A new genetic mapping project has resulted in a major step forward in understanding African-American illnesses.
It’s known in both the medical community and the African-American community that Blacks suffer disproportionately from ailments like sickle cell anemia and high blood pressure. But it’s not necessarily known why. The racial implications of disease can baffle scientists, and a better understanding of genes is required to truly get to the bottom of things. Today, a path toward that greater understanding has been laid.
In the culmination of work from a team of scientists from around the globe, the most detailed genetic map of African-Americans in the history of the world has been created and published, affording medical professionals the opportunity to understand the building blocks of African-Americans in a brand new way. The map, which appears in the scientific journal Nature, combines the work of 81 researchers who painstakingly pieced together data from five earlier studies. The result, says David Reich, the Harvard professor who co-led the study, is “one of the fundamental tools that people use for interrogating the genome, to find disease genes and to find risk factors. This is a big leap forward in one’s ability to do that.”
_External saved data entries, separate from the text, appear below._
(* ===== verification/LinkerSet.v ===== *)
(** * Linker sets, [include/linker_set.h]

    Protocol handlers and periodic tasks are registered by pointers in a section of
    their own, which every object file contributes to and the linker puts together,
    in the order of the files on its command line ([src/Makefile] takes what
    [wildcard] finds).  Here the loops over such a set run on the section, and the
    order of the files makes no difference. *)

From S2P Require Import Prelude Bytes Checksum IpHeader RBTree RBIndex RBMap Rib QueueR Socket.
From S2P Require Import Udp Tcp Icmp IpDefer Ether Arp Fragment World Output IpFragments.
From S2P Require Import Config IpSend Input Stack Safety.
From Stdlib Require Import Permutation.

#[local] Open Scope Z_scope.

(** ** The section of a set *)

(** The address of [__start_set_]..., and the words of the section: pointers, which
    stand for what they point to; [None] is NULL. *)
Record linker_set (A : Type) : Type := LinkerSet {
  start_set : Z;
  words : list (option A)
}.

Arguments LinkerSet {A} _ _.
Arguments start_set {A} _.
Arguments words {A} _.

(** The size of a pointer. *)
Definition PTR : Z := 8.

Section set.
Context {A : Type}.
Implicit Types (s : linker_set A).

(** [SET_ENTRY] and the others in an object file; the linker's output. *)
Definition MAKE_SET (entries : list A) : list (option A) := Some <$> entries.

Definition link (start : Z) (objects : list (list A)) : linker_set A :=
  LinkerSet start (concat (MAKE_SET <$> objects)).

Definition SET_BEGIN s : Z := start_set s.
Definition SET_LIMIT s : Z := start_set s + PTR * length (words s).

(** [*pvar], inside of the section. *)
Definition set_load s (pvar : Z) : outcome (option A) :=
  if bool_decide (SET_BEGIN s <= pvar < SET_LIMIT s) && bool_decide ((pvar - SET_BEGIN s) mod PTR = 0)
  then deref (words s !! Z.to_nat ((pvar - SET_BEGIN s) / PTR)) else Fault.

Definition SET_ITEM s (i : Z) : outcome (option A) := set_load s (SET_BEGIN s + PTR * i).

Definition SET_COUNT s : Z := (SET_LIMIT s - SET_BEGIN s) / PTR.

(** [SET_FOREACH]: the body gets the word and a state; [inl] stops the loop. *)
Fixpoint SET_FOREACH {S R : Type} (fuel : nat) s (pvar : Z) (body : option A → S → outcome (R + S)) (st : S)
    : outcome (R + S) :=
  match fuel with
  | O => Spin
  | Datatypes.S fuel =>
      if bool_decide (pvar < SET_LIMIT s) then
        p ← set_load s pvar;
        r ← body p st;
        match r with
        | inl r => Done (inl r)
        | inr st => SET_FOREACH fuel s (pvar + PTR) body st
        end
      else Done (inr st)
  end.

Definition foreach {S R : Type} s (body : option A → S → outcome (R + S)) (st : S) : outcome (R + S) :=
  SET_FOREACH (Datatypes.S (length (words s))) s (SET_BEGIN s) body st.
End set.

(** ** The loops over the sets *)

(** [ip_input] and [ether_input]: [proto] is not initialised, NULL after an entry of
    another protocol. *)
Definition find_proto {A : Type} (s : linker_set (Z * A)) (id : Z) : outcome (option A) :=
  r ← foreach s (fun p (_ : outcome (option A)) =>
        '(proto_id, fn) ← deref p;
        Done (if bool_decide (proto_id = id) then inl fn else inr (Done None))) Fault;
  match r with
  | inl fn => Done (Some fn)
  | inr proto => proto
  end.

(** [run_periodic_tasks] *)
Definition run_set_tasks (s : linker_set (Z → M unit)) (delta_time : Z) : M unit := fun w =>
  r ← foreach s (fun p w =>
        match p with
        | Some task => '(_, w) ← task delta_time w; Done (inr w)
        | None => Done (inr w)
        end) w;
  match r with
  | inl r => Done (match r : Empty_set with end)
  | inr w => Done (tt, w)
  end.

(** The object files with entries. *)
Section kernel.
Context `{Kernel}.

Definition icmp_o : list (Z * ip_handler) :=
  [(IP_PROTO_ICMP, fun _ payload bsize => lift (icmp_input payload bsize))].
Definition tcp_o : list (Z * ip_handler) :=
  [(IP_PROTO_TCP, fun ip payload bsize => on w_tcp set_tcp (fun t => tcp_input t ip payload bsize))].
Definition udp_o : list (Z * ip_handler) :=
  [(IP_PROTO_UDP, fun ip payload bsize => on w_udp set_udp (fun u => udp_input u ip payload bsize))].

Definition arp_o : list (Z * ether_handler) := [(ETHER_PROTO_ARP, fun _ payload bsize => arp_input payload bsize)].
Definition ip_o : list (Z * ether_handler) :=
  [(ETHER_PROTO_IPV4, fun hdr payload bsize => ip_input 2 (Some hdr) payload bsize)].

Definition arp_tasks_o : list (Z → M unit) :=
  [fun delta_time => modify (fun w => set_arp (arp_cache_update (w_arp w) delta_time) w)].
Definition ip_defer_tasks_o : list (Z → M unit) := [ip_defer_handler].
End kernel.

(** ** The loop visits every entry once, in order *)
Section lemmas.
Context {A : Type}.
Implicit Types (s : linker_set A).

Lemma load_word s (i : nat) (p : option A) : words s !! i = Some p → set_load s (SET_BEGIN s + PTR * i) = Done p.
Proof.
  intros Hp. apply lookup_lt_Some in Hp as Hi. unfold set_load, SET_LIMIT, SET_BEGIN, PTR.
  replace (start_set s + 8 * i - start_set s) with (i * 8) by lia.
  rewrite Z.mod_mul, Z.div_mul, Nat2Z.id by lia. rewrite !bool_decide_true by lia. cbn [andb]. by rewrite Hp.
Qed.

Fixpoint each {S R : Type} (body : option A → S → outcome (R + S)) (l : list (option A)) (st : S) : outcome (R + S) :=
  match l with
  | [] => Done (inr st)
  | p :: l => r ← body p st; match r with inl r => Done (inl r) | inr st => each body l st end
  end.

Lemma foreach_each {S R : Type} s (body : option A → S → outcome (R + S)) (st : S) :
  foreach s body st = each body (words s) st.
Proof.
  unfold foreach. enough (Hg : ∀ n (i : nat) st, (length (words s) - i < n)%nat → (i <= length (words s))%nat →
    SET_FOREACH n s (SET_BEGIN s + PTR * i) body st = each body (drop i (words s)) st).
  { rewrite <-(drop_0 (words s)) at 2. rewrite <-Hg with (n := Datatypes.S (length (words s))) by lia.
    by rewrite Z.mul_0_r, Z.add_0_r. }
  induction n as [|n IH]; intros i st0 Hn Hi; [lia|]. cbn [SET_FOREACH].
  destruct (decide (i = length (words s))) as [->|Hne].
  - rewrite bool_decide_false by (unfold SET_LIMIT, SET_BEGIN, PTR; lia). by rewrite drop_ge by lia.
  - destruct (lookup_lt_is_Some_2 (words s) i ltac:(lia)) as [p Hp].
    rewrite bool_decide_true by (unfold SET_LIMIT, SET_BEGIN, PTR; lia).
    rewrite (load_word _ _ _ Hp), bind_done, (drop_S _ _ _ Hp). cbn [each].
    destruct (body p st0) as [[r|st1]| |]; [done| |done|done]. rewrite !bind_done.
    rewrite <-IH by lia. f_equal. unfold PTR. lia.
Qed.

Lemma link_words start (objects : list (list A)) : words (link start objects) = Some <$> concat objects.
Proof.
  unfold link, MAKE_SET. cbn [words]. induction objects as [|o l IH]; [done|]. cbn. by rewrite IH, fmap_app.
Qed.

Lemma link_count start (objects : list (list A)) : SET_COUNT (link start objects) = length (concat objects).
Proof.
  unfold SET_COUNT, SET_LIMIT, SET_BEGIN, PTR. rewrite link_words, length_fmap.
  replace (_ + 8 * _ - _) with (length (concat objects) * 8) by lia. by apply Z.div_mul.
Qed.

Lemma link_item start (objects : list (list A)) (i : nat) (a : A) :
  concat objects !! i = Some a → SET_ITEM (link start objects) i = Done (Some a).
Proof. intros Ha. apply load_word. by rewrite link_words, list_lookup_fmap, Ha. Qed.

Lemma concat_perm (l k : list (list A)) : l ≡ₚ k → concat l ≡ₚ concat k.
Proof.
  induction 1 as [|x l k _ IH|x y l|l1 l2 l3 _ IH1 _ IH2]; cbn [concat]; [done|by rewrite IH| |by etrans].
  by rewrite !app_assoc, (Permutation_app_comm x).
Qed.

End lemmas.

Section handlers.
Context {A : Type}.

Lemma find_handler_perm id (l k : list (Z * A)) :
  l ≡ₚ k → NoDup l.*1 → find_handler id l = find_handler id k.
Proof.
  induction 1 as [|[x fn] l k _ IH|[x fn] [y fn'] l|l1 l2 l3 H12 IH1 _ IH2]; intros Hn; cbn [find_handler] in *.
  - done.
  - apply NoDup_cons in Hn as [_ Hn]. by rewrite IH.
  - apply NoDup_cons in Hn as [Hx _]. case_tests; subst; [|done..]. destruct Hx. left.
  - rewrite IH1 by done. apply IH2. by rewrite <-H12.
Qed.

Lemma find_proto_linked start (objects : list (list (Z * A))) id : concat objects ≠ [] →
  find_proto (link start objects) id = Done (find_handler id (concat objects)).
Proof.
  intros Hne. unfold find_proto. rewrite foreach_each, link_words.
  set (body := fun _ _ => _).
  assert (Hg : ∀ (l : list (Z * A)) (proto : outcome (option A)), l ≠ [] ∨ proto = Done None →
    (r ← each body (Some <$> l) proto; match r with inl fn => Done (Some fn) | inr proto => proto end) = Done (find_handler id l)).
  { induction l as [|[x fn] l IH]; intros proto Hp; cbn [fmap list_fmap each find_handler].
    - by destruct Hp as [Hp|Hp]; [|rewrite Hp].
    - change (body (Some (x, fn)) proto) with (Done (A := A + outcome (option A)) (if bool_decide (x = id) then inl fn else inr (Done None))).
      rewrite bind_done. case_bool_decide; [done|]. apply IH. by right. }
  apply Hg. by left.
Qed.
End handlers.

Lemma run_set_tasks_linked start (objects : list (list (Z → M unit))) delta w :
  run_set_tasks (link start objects) delta w = run_tasks (concat objects) delta w.
Proof.
  unfold run_set_tasks. rewrite foreach_each, link_words. set (body := fun _ _ => _).
  revert w. induction (concat objects) as [|task l IH]; intros w; cbn [fmap list_fmap each run_tasks]; [done|].
  change (body (Some task) w) with ('(_, w) ← task delta w; Done (inr (A := Empty_set) w)).
  unfold mbind at 4, M_bind. destruct (task delta w) as [[[] w1]| |]; [|done..]. apply IH.
Qed.

(** ** Property *)
Section order.
Context `{ReliableKernel}.

(** The tasks in the other order than that of the model. *)
Lemma tasks_reversed mac own mask addrs elapsed last md w delta :
  stack_up mac own mask elapsed last addrs md w → 0 <= delta → elapsed <= ARP_CACHE_AGE_MAX →
  ∃ w', run_tasks [ip_defer_handler; fun d => modify (fun w => set_arp (arp_cache_update (w_arp w) d) w)] delta w = Done (tt, w') ∧
    stack_up mac own mask (elapsed + delta) last addrs md w' ∧ defer_holds (w_defer w') [].
Proof.
  intros Hup Hd He.
  destruct Hup as [Hcf Hu Ht (ps & Hdf & Hps) Hz].
  destruct (handler_flushes mac own mask elapsed last w ps delta Hcf Hdf Hz Hps)
    as (w1 & Hfl & (E1 & E2 & E3 & E4 & E5 & _) & Hd' & Hz' & _).
  set (w2 := set_arp (arp_cache_update (w_arp w1) delta) w1).
  assert (Hcf2 : configured mac own mask (elapsed + delta) last w2).
  { assert (Hcf1 : configured mac own mask elapsed last w1) by (by eapply configured_ext).
    destruct Hcf1. split; try done; [lia|]. by apply tick_spec. }
  assert (Hud : w_udp w2 = w_udp w ∧ w_tcp w2 = w_tcp w ∧ w_defer w2 = w_defer w1) by (split_and!; [exact E4|exact E5|reflexivity]).
  assert (Hrun : run_tasks [ip_defer_handler; fun d => modify (fun w => set_arp (arp_cache_update (w_arp w) d) w)] delta w = Done (tt, w2)).
  { cbn [run_tasks]. by rewrite (M_bind_done _ _ _ _ _ Hfl), M_bind_modify. }
  clearbody w2. destruct Hud as (U & T & D). exists w2. split; [exact Hrun|]. rewrite D. split; [|exact Hd'].
  split; [exact Hcf2|by rewrite U|by rewrite T|exists []; by rewrite D|by rewrite D].
Qed.

Lemma run_periodic_tasks_eq delta w : run_periodic_tasks delta w = run_tasks periodic_tasks delta w.
Proof. reflexivity. Qed.

(** Tasks in any order leave the stack in order. *)
Lemma tasks_any_order mac own mask addrs elapsed last md w delta tasks :
  stack_up mac own mask elapsed last addrs md w → 0 <= delta → elapsed <= ARP_CACHE_AGE_MAX →
  tasks ≡ₚ periodic_tasks →
  ∃ w', run_tasks tasks delta w = Done (tt, w') ∧
    stack_up mac own mask (elapsed + delta) last addrs md w' ∧ defer_holds (w_defer w') [].
Proof.
  intros Hup Hd He Hp. symmetry in Hp.
  apply Permutation_length_2_inv in Hp as [->| ->]; [|by apply (tasks_reversed _ _ _ _ _ _ md)].
  change [_; _] with periodic_tasks. rewrite <-run_periodic_tasks_eq.
  exact (tick_keeps mac own mask addrs elapsed last md w Hup delta Hd He).
Qed.


(** C39: The order of the object files does not matter.  Whatever order the linker
    puts the sections of the files together in, and wherever it places them, the two
    loops over the protocol handlers find for every protocol the handler the input
    path of the model uses, or none; and a run of the periodic tasks returns with
    the stack in order. *)
Theorem link_order_irrelevant start ip_objects ether_objects task_objects :
  ip_objects ≡ₚ [icmp_o; tcp_o; udp_o] → ether_objects ≡ₚ [arp_o; ip_o] →
  task_objects ≡ₚ [arp_tasks_o; ip_defer_tasks_o] →
  (∀ id, find_proto (link start ip_objects) id = Done (find_handler id ip_proto_handlers)) ∧
  (∀ id, find_proto (link start ether_objects) id = Done (find_handler id ether_proto_handlers)) ∧
  SET_COUNT (link start task_objects) = 2 ∧
  (∀ mac own mask addrs elapsed last md w delta,
     stack_up mac own mask elapsed last addrs md w → 0 <= delta → elapsed <= ARP_CACHE_AGE_MAX →
     ∃ w', run_set_tasks (link start task_objects) delta w = Done (tt, w') ∧
       stack_up mac own mask (elapsed + delta) last addrs md w').
Proof.
  intros Hip%concat_perm Het%concat_perm Htk%concat_perm. split_and!.
  - intros id. rewrite find_proto_linked; [|intros E; rewrite E in Hip; by apply Permutation_nil_cons in Hip].
    f_equal. symmetry. apply find_handler_perm; [by symmetry|]. apply (bool_decide_unpack _). reflexivity.
  - intros id. rewrite find_proto_linked; [|intros E; rewrite E in Het; by apply Permutation_nil_cons in Het].
    f_equal. symmetry. apply find_handler_perm; [by symmetry|]. apply (bool_decide_unpack _). reflexivity.
  - rewrite link_count. by rewrite (Permutation_length Htk).
  - intros mac own mask addrs elapsed last md w delta Hup Hd He.
    destruct (tasks_any_order mac own mask addrs elapsed last md w delta _ Hup Hd He Htk) as (w' & Hrun & Hup' & _).
    exists w'. split; [|done]. by rewrite run_set_tasks_linked.
Qed.
End order.

Lemma link_order_irrelevant_witness :
  [@udp_o; @icmp_o; @tcp_o] ≡ₚ [@icmp_o; @tcp_o; @udp_o] ∧
  find_proto (link 4096 [@udp_o; @icmp_o; @tcp_o]) IP_PROTO_ICMP = Done (find_handler IP_PROTO_ICMP ip_proto_handlers).
Proof.
  assert (Hp : [@udp_o; @icmp_o; @tcp_o] ≡ₚ [@icmp_o; @tcp_o; @udp_o]).
  { change ([udp_o] ++ [icmp_o; tcp_o] ≡ₚ [icmp_o; tcp_o] ++ [udp_o]). apply Permutation_app_comm. }
  split; [exact Hp|].
  assert (Ho := @link_order_irrelevant accept_all accept_all_reliable 4096 [@udp_o; @icmp_o; @tcp_o]
    [@arp_o accept_all; @ip_o accept_all] [@arp_tasks_o; @ip_defer_tasks_o accept_all] Hp (Permutation_refl _) (Permutation_refl _)).
  exact (proj1 Ho IP_PROTO_ICMP).
Defined.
Already researchers have used the map to show that the genetic shuffling that occurs when DNA from a mother and father mix in the formation of sperm and eggs, African-Americans' genetic material fuses differently than whites’ genetic material. The difference lies in a gene called PRDM9.
This certainly isn’t evidence that all illnesses impacting Black people are set to go away tomorrow, but it is a major step toward a healthier African-American community. What’s more, scientists around the world are devoting time, money and effort to create this map and that is proof positive that the lives and livelihoods of Black people are no longer being ignored. Regardless of whether we can cure sickle cell, we’re at least doing our best to cure racism.